Sarah Ogilvie 

Focusing on the OED’s missing words is missing the point

My book's case is precisely the opposite of what has found its way into this week's news
  
  

James Murray
The Oxford English Dictionary's first editor, James Murray. Photograph: PA Photograph: PA

Like all authors, I have a simple plea: read my book before talking about it. It is clear that few of those discussing it in newspapers and on the web in the past few days have actually done so.

Words of the World: A Global History of the Oxford English Dictionary tells the story of how the 20-volume Oxford English Dictionary has been, since its beginnings in the mid-19th century, a truly global dictionary. By this, I mean two things. First, that the earliest editors, James Murray and others, admitted surprisingly large numbers of "loan words'" (words borrowed into English from other languages) and "World Englishes" (words from varieties of English around the world) into the dictionary. Secondly, that Murray called on readers from all around the world to provide those words for his team to consider, edit, and include in the dictionary. Murray was ahead of his time: OED was the original Wikipedia. 

Oddly, attention in the press has all been focused on the work of an editor from the 1970s, Robert Burchfield, and his deletion of some of those non-British words (which was a small section in a 240-page book). Some journalists have even suggested that Burchfield did this deleting surreptitiously or covertly, which is a ridiculous claim, and not one I made. Nor do I ever attribute mendacity to Burchfield, who was the chief editor of the OED from 1957 to 1986; in fact I warn against that twice. 

Yes, it was odd that Burchfield deleted 17% of the loanwords and World Englishes from the 1933 supplement because once a word gets in the dictionary, the policy is that it does not leave. But even more surprising was that the words were there in the first place. Their presence in the dictionary is the discovery of the book! Why? Because there has been a consensus view over the past 40-odd years that the early editors were Anglocentric dons who treated these words "almost like illegal immigrants", to borrow Burchfield's own phrase. 

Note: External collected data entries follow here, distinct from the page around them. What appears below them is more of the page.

Module ObservatoryOptions.
Record t := mk {
  observer_id : string; node_id : string; display_name : string;
  initial_coordinator_epoch : Z; cost_model : CostModel.t;
  attribution_policy : AttributionPolicy.t;
  hotspot_policy : HotspotPolicy.t; ping_pong_policy : PingPongPolicy.t;
  false_sharing_policy : FalseSharingPolicy.t; invalidation_policy : InvalidationPolicy.t;
  remote_access_policy : RemoteAccessPolicy.t;
  time_bucket_ns : Z; max_pending_ingestion : Z; enforce_current_publisher : bool;
}.
#[global] Instance eta : Eta t := fun o =>
  mk (observer_id o) (node_id o) (display_name o) (initial_coordinator_epoch o) (cost_model o)
    (attribution_policy o) (hotspot_policy o) (ping_pong_policy o) (false_sharing_policy o)
    (invalidation_policy o) (remote_access_policy o) (time_bucket_ns o) (max_pending_ingestion o)
    (enforce_current_publisher o).
Definition default : t :=
  mk "" "" "" 1 default_cost_model AttributionPolicy.default HotspotPolicy.default
    PingPongPolicy.default FalseSharingPolicy.default InvalidationPolicy.default
    RemoteAccessPolicy.default 1000000000
    Limits.kMaxPendingIngestion true.
End ObservatoryOptions.

(** ** Components of the state *)

Module PublisherWatermark.
Record t := mk {
  publisher : string; boot : Z; high_watermark : Z; has_watermark : bool;
  fence_reason : FenceReason.t; fenced : bool; boot_incarnations : Z; last_seen_ns : Z;
}.
#[global] Instance eta : Eta t := fun w =>
  mk (publisher w) (boot w) (high_watermark w) (has_watermark w) (fence_reason w) (fenced w)
    (boot_incarnations w) (last_seen_ns w).
End PublisherWatermark.
Definition add_evidence (o : Observation.t) (r : AttributionResult.t) : AttributionResult.t :=
  if Limits.kMaxEvidenceRefs <=? zlen (AttributionResult.evidence r) then r
  else r <| AttributionResult.evidence ::= λ es, es ++
         [EvidenceRef.mk (Observation.event_id o) (Observation.source_publisher o)
            (Observation.publisher_boot o) (Observation.sequence o) (Observation.type o)
            (Observation.precision o) (Observation.provenance o)] |>.

Definition add_resource_target (ref : ResourceRef.t) (r : AttributionResult.t)
    : AttributionResult.t :=
  if ResourceRef.empty ref then r
  else
    let add kind := add_target kind (ResourceRef.id ref) (ResourceRef.generation ref) r in
    match ResourceRef.kind ref with
    | ResourceKind.MemoryDomain => add AttributionTargetKind.MemoryDomain
    | ResourceKind.CoherenceDomain => add AttributionTargetKind.CoherenceDomain
    | ResourceKind.Node | ResourceKind.Processor | ResourceKind.Accelerator
    | ResourceKind.Unknown => add AttributionTargetKind.Resource
    | ResourceKind.Other _ => r
    end.

Definition binds_any_subject (r : AttributionResult.t) : bool :=
  existsb (λ t, negb (bool_decide (AttributionTarget.kind t = AttributionTargetKind.EventClass)))
    (AttributionResult.targets r).

(** The loop of [regions_for_workload], which stops once it has more than the
    candidate limit. *)
Fixpoint collect_regions (workload : string) (l : list (string * RegionRecord.t))
    (found : list string) : list string :=
  match l with
  | [] => found
  | (name, r) :: rest =>
      if RegionRecord.retired r then collect_regions workload rest found
      else if decide (RegionRecord.workload r = workload) then
        let found := found ++ [name] in
        if Limits.kMaxAttributionCandidates <? zlen found then found
        else collect_regions workload rest found
      else collect_regions workload rest found
  end.
(* ===== verification/Publishers.v ===== *)
(** * Publisher authority

    [register_publisher], [fence_publisher_boot], [fence_publisher],
    [fence_all_publishers] and [publisher] of [src/observatory.cpp].

    A registration can change the state and still fail (a replacement boot
    supersedes the live one before the replacement itself is refused), so these
    operations return the state beside their result.  Each operation holds the
    state mutex for its whole body and is one step; [fence_publisher] and
    [fence_all_publishers] release it between their parts, which are steps of
    their own and are given here for a caller without interference. *)

From S2P Require Import Prelude Errors TextUtil Ids Taxonomy Cost Records Observation.
From S2P Require Import Aggregate Sequence State Attribution Registry.

Module PublisherRegistration.
Record t := mk {
  id : string; boot : Z; observer : string; node : string; display_name : string;
  coordinator_epoch : Z; evidence_generation : Z; sampling_epoch : Z;
  provenance : Provenance.t;
}.
#[global] Instance eta : Eta t := fun g =>
  mk (id g) (boot g) (observer g) (node g) (display_name g) (coordinator_epoch g)
    (evidence_generation g) (sampling_epoch g) (provenance g).
End PublisherRegistration.

(** An optional name: absent, or a valid token. *)
Definition validate_optional_token (name : string) : result unit :=
  if sempty name then ok_status else validate_identity_token name.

This is a "good news" book about the early editors of OED and their surprisingly positive and pioneering attitude to words entering English from around the world; it is not a "bad news" story about Robert Burchfield. The early editors – James Murray, Henry Bradley, Charles Onions, and William Craigie – included far more foreign words and World Englishes than we previously thought.

What's more, they were criticised by their 19th-century contemporaries for including such words. I found letters, slips, and reviews in the OED archives showing that reviewers, consultants, and the delegates of Oxford University Press (the OED editors' bosses) put pressure on the editors to keep out of the dictionary the "outlandish words" that were "corrupting the English language". The early editors ignored these criticisms and pressures, and kept putting in the loanwords and World Englishes. It is therefore ironic that by the second half of the 20th century, they were being criticized for leaving them out. I wanted, in my book, to give them their due. 

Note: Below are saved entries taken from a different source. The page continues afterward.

(** Updates of loss counters and publishers leave the rest of the state. *)
Lemma admitted_frame {X} (q : State.t → X) now o hash d p s :
  (∀ g s, q (update_field (p:=State.loss) g s) = q s) →
  (∀ g s, q (update_field (p:=State.publishers) g s) = q s) →
  q (admitted now o hash d p s) = q s.
Proof. intros H1 H2. unfold admitted, lose_missing, lose, set_publisher. case_match; by rewrite ?H1, ?H2. Qed.

Lemma apply_observation_proj {X} (q : State.t → X) o out loc le s :
  (∀ a j re ro l s, q (with_evidence a j re ro l s) = q s) →
  q (apply_observation o out loc le s) = q s.
Proof.
  intros H. destruct (apply_observation_frame o out loc le s) as (a & j & re & ro & l & ->). apply H.
Qed.

Lemma accept_publishers now o hash d p s :
  State.publishers (accept_observation now o hash d p s).1
  = <[Observation.source_publisher o := accepted_publisher now o hash d p]> (State.publishers s).
Proof.
  destruct (accept_observation_eq now o hash d p s) as [-> _].
  rewrite apply_observation_proj by reflexivity.
  assert (E : State.publishers (admitted now o hash d p s)
    = <[Observation.source_publisher o := accepted_publisher now o hash d p]> (State.publishers s))
    by (unfold admitted, lose_missing; by case_match).
  by case_match.
Qed.

(** Fields outside publishers, loss, stale records and evidence. *)
Lemma accept_frame {X} (q : State.t → X) now o hash d p s :
  (∀ a j re ro l s, q (with_evidence a j re ro l s) = q s) →
  (∀ g s, q (update_field (p:=State.loss) g s) = q s) →
  (∀ g s, q (update_field (p:=State.publishers) g s) = q s) →
  (∀ g s, q (update_field (p:=State.stale) g s) = q s) →
  q (accept_observation now o hash d p s).1 = q s.
Proof.
  intros H1 H2 H3 H4. destruct (accept_observation_eq now o hash d p s) as [-> _].
  rewrite apply_observation_proj by done. rewrite <-(admitted_frame q now o hash d p s) by done.
  case_match; [done|]. apply H4.
Qed.

Lemma note_accepted_inv now d p : sequence_inv p → sequence_inv (note_accepted now d p).
Proof. done. Qed.

Lemma accepted_publisher_inv now o hash d p :
  sequence_inv p → sequence_inv (accepted_publisher now o hash d p).
Proof. intros H. by apply note_accepted_inv, commit_event_id_inv, commit_sequence_inv. Qed.

Lemma accepted_publisher_view now o hash d p :
  let v := PublisherState.view p in
  let v' := PublisherState.view (accepted_publisher now o hash d p) in
  PublisherView.id v' = PublisherView.id v ∧ PublisherView.boot v' = PublisherView.boot v
  ∧ PublisherView.current v' = PublisherView.current v ∧ PublisherView.fenced v' = PublisherView.fenced v
  ∧ PublisherView.accepted_events v' = incr (PublisherView.accepted_events v)
  ∧ SequenceState.accepted (PublisherView.sequences v') = incr (SequenceState.accepted (PublisherView.sequences v)).
Proof.
  cbn zeta. unfold accepted_publisher, note_accepted, commit_event_id, commit_sequence, on_sequences, on_view.
  destruct (negb _ || _), (SequenceDecision.missing d =? 0); split_and!; try done; cbn; by case_decide.
Qed.

(** *** Every state invariant survives ingestion *)

Lemma same_evidence_ok s s' : same_evidence s s' → evidence_ok s → evidence_ok s'.
Proof. unfold same_evidence. intros -> []. by constructor. Qed.
Lemma same_evidence_registry s s' : same_evidence s s' → same_registry s s'.
Proof. unfold same_evidence. intros ->. by split_and!. Qed.
Lemma same_evidence_watermarks s s' : same_evidence s s' → State.watermarks s' = State.watermarks s.
Proof. unfold same_evidence. by intros ->. Qed.

(** Publishers that agree on their replay state satisfy the same invariant. *)
Lemma same_replay_publishers s s' :
  same_replay s s' → State.watermarks s' = State.watermarks s → publishers_ok s → publishers_ok s'.
Proof.
  intros Hr Hw [He Hc Hk]. unfold same_replay in Hr. constructor.
  - intros k p' Hp'. pose proof (f_equal (.!! k) Hr) as E. cbn in E.
    rewrite !lookup_fmap, Hp' in E. destruct (State.publishers s !! k) as [p|] eqn:Ep; [|done].
    cbn in E. injection E as E1 E2 E3 E4 E5 E6 E7 E8 E9 E10 _ _.
    destruct (He k p Ep) as (Hid & (Hs1 & Hs2 & Hs3) & Hf). cbn.
    split_and!; [congruence| |by rewrite E9, E10].
    unfold sequence_inv. rewrite E1, E2, E4, E5. by split_and!.
  - unfold zsize in *. rewrite <-(map_size_fmap replay_state), Hr, map_size_fmap. done.
  - by rewrite Hw.
Qed.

I have devoted my life to writing dictionaries and working on Oxford Dictionaries. The sections of my book on Burchfield were written while I was an editor on the OED. My colleagues there read and re-read the chapters many times. 

 

I admire Burchfield and his contribution to 20th-century lexicography greatly, and would never want to be regarded as responsible for the vitriolic comments about him that are being thrown around blogs at the moment. So please, read the book, and let the words speak for themselves. As Herbert Coleridge, the first editor of the OED, wrote in 1857: "Every word should be told to tell its own story – the story of its birth and life, and in many cases of its death and even occasionally of its resuscitation."